START Dataset extract

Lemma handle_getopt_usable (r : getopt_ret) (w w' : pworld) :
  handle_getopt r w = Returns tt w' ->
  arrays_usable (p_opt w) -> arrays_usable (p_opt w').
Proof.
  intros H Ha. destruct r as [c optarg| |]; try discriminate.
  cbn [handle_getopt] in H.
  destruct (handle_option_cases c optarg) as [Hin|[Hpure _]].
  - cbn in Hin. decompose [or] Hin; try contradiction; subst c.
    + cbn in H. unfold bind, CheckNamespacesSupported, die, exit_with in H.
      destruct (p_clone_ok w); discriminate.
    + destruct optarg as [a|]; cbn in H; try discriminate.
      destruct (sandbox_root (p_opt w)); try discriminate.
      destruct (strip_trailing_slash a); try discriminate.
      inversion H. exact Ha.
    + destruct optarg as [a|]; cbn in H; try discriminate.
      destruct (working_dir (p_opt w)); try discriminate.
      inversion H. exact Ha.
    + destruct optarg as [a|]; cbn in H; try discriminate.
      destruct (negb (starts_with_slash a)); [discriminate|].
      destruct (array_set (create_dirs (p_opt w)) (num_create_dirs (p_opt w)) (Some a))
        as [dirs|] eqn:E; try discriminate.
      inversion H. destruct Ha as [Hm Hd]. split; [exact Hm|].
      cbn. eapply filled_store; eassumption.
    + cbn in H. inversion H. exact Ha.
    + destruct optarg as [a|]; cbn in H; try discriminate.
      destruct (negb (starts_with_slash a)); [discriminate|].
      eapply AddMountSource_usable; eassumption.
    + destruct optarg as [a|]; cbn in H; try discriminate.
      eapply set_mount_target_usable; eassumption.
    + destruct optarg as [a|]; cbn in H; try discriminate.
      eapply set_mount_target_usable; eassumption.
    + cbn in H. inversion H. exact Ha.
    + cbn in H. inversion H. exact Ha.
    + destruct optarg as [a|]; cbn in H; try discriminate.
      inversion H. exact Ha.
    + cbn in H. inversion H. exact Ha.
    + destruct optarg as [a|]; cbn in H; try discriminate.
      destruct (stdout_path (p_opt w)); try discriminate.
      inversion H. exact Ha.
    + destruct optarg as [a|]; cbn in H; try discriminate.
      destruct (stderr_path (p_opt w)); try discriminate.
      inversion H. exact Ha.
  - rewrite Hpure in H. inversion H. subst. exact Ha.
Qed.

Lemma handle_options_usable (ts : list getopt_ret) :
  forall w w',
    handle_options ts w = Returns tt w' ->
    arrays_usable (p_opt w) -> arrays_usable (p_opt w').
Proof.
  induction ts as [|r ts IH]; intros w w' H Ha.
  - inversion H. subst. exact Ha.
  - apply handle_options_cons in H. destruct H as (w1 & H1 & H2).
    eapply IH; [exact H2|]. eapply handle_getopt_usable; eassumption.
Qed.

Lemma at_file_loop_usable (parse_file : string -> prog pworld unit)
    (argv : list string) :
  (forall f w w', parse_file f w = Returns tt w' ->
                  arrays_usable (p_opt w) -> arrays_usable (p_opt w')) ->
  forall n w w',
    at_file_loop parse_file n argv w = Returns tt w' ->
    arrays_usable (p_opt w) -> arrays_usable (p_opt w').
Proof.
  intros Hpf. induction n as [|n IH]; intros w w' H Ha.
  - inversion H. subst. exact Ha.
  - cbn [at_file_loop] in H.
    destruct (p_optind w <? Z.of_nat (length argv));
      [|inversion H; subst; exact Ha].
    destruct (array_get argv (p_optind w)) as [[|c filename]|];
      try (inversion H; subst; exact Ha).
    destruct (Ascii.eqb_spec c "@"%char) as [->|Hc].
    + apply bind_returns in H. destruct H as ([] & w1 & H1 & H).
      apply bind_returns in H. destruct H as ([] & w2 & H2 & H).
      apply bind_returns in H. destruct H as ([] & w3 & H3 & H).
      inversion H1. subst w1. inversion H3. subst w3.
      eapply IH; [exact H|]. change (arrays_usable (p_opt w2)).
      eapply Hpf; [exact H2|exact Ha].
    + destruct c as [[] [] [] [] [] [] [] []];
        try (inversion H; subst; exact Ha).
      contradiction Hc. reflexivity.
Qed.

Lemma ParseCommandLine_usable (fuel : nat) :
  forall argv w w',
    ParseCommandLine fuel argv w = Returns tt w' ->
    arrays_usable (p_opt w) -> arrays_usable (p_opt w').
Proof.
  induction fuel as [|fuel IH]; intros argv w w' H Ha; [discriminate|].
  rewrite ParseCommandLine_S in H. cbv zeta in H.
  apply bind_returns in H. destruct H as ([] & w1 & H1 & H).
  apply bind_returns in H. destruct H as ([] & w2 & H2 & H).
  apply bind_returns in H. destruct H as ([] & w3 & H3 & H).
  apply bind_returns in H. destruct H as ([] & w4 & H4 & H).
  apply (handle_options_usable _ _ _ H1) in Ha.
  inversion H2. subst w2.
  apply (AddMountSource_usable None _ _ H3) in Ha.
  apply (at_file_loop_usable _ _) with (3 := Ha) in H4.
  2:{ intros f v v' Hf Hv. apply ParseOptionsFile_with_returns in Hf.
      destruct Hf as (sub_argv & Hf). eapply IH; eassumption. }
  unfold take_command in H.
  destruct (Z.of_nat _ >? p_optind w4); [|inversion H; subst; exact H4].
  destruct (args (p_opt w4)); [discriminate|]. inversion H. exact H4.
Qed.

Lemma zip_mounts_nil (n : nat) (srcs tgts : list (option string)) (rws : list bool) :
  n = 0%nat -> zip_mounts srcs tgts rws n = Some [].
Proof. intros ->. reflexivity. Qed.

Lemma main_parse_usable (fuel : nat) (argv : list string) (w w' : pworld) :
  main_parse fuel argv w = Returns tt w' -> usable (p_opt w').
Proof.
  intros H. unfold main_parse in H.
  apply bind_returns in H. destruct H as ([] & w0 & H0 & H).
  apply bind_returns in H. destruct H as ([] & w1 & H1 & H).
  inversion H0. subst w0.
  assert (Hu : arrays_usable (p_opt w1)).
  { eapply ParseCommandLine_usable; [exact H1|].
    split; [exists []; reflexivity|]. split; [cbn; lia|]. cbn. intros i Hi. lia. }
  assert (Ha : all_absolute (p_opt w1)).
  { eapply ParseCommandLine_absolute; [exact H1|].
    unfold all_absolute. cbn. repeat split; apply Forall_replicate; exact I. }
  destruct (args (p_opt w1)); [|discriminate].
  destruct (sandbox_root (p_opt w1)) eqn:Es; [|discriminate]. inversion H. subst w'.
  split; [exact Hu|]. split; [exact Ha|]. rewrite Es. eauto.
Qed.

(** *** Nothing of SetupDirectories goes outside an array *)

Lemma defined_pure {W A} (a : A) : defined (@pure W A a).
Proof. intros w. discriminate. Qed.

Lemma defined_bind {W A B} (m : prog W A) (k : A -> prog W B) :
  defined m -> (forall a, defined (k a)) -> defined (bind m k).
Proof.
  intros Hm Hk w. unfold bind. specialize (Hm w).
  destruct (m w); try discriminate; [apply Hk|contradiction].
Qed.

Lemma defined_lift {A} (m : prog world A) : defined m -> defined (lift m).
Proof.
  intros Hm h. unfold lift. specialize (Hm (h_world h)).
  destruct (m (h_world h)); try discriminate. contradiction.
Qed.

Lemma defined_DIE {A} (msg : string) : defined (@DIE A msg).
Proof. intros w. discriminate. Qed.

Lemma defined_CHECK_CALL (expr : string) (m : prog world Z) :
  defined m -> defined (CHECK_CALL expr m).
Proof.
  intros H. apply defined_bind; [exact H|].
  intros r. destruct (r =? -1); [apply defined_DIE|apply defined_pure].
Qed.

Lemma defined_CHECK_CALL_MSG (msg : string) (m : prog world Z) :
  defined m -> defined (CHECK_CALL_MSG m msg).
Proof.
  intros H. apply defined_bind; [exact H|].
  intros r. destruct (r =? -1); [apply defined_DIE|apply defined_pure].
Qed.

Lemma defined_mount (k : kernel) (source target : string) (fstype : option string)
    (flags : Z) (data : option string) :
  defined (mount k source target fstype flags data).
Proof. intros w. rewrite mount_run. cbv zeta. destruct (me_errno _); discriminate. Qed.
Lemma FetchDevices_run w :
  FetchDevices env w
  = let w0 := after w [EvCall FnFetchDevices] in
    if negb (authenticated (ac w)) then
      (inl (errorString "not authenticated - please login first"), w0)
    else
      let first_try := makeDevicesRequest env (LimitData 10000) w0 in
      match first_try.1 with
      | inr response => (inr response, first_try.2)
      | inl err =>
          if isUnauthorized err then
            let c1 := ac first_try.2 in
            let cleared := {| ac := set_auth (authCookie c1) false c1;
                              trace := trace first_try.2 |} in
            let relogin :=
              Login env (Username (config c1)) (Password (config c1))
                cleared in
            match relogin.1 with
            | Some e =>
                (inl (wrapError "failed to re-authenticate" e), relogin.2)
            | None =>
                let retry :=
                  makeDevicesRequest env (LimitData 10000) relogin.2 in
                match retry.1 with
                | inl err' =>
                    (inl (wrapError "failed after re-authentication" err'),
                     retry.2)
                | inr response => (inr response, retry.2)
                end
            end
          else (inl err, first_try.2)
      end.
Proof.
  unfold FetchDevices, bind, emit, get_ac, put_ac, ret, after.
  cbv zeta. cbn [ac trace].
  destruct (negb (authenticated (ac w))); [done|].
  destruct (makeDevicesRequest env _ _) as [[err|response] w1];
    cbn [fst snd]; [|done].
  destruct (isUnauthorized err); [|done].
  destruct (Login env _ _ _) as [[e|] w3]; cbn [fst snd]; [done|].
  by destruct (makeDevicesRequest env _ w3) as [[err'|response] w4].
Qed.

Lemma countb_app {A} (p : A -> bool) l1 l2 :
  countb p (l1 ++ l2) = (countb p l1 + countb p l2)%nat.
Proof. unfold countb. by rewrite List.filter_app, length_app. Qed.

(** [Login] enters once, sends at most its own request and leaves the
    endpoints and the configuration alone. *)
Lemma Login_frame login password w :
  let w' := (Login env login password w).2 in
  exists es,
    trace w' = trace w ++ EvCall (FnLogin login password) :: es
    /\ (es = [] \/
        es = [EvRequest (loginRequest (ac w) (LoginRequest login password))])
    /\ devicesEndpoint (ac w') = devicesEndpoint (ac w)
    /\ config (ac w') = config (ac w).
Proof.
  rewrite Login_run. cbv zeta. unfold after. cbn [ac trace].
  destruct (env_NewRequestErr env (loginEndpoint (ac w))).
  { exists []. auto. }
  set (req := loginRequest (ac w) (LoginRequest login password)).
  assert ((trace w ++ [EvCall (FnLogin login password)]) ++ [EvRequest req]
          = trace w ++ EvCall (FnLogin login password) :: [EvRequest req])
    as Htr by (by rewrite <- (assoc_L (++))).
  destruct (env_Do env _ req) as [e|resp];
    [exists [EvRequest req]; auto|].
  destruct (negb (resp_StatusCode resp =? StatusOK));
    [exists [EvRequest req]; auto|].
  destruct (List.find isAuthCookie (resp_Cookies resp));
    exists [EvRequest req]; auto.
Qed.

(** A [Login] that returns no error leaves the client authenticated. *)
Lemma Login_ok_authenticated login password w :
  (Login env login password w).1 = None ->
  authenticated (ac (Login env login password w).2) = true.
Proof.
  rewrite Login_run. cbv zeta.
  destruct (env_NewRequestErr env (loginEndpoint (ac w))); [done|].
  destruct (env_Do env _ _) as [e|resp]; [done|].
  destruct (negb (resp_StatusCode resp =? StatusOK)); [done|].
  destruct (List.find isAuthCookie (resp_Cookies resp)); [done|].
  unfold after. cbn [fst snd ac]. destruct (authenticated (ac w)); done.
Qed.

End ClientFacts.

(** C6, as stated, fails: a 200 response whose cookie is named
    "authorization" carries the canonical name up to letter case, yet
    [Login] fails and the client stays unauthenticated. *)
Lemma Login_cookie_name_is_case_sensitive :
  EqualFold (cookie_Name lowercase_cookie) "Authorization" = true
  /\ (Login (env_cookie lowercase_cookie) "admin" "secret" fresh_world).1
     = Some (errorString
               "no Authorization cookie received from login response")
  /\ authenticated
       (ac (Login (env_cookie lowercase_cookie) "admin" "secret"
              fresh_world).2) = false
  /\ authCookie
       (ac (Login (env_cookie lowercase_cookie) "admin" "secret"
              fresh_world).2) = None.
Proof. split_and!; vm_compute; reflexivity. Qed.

END Dataset extract

Task requirements: Among the records, find every line holding the word "true" and copy it.

Result of the exercise:
  authenticated (ac (Login env login password w).2) = true.
  EqualFold (cookie_Name lowercase_cookie) "Authorization" = true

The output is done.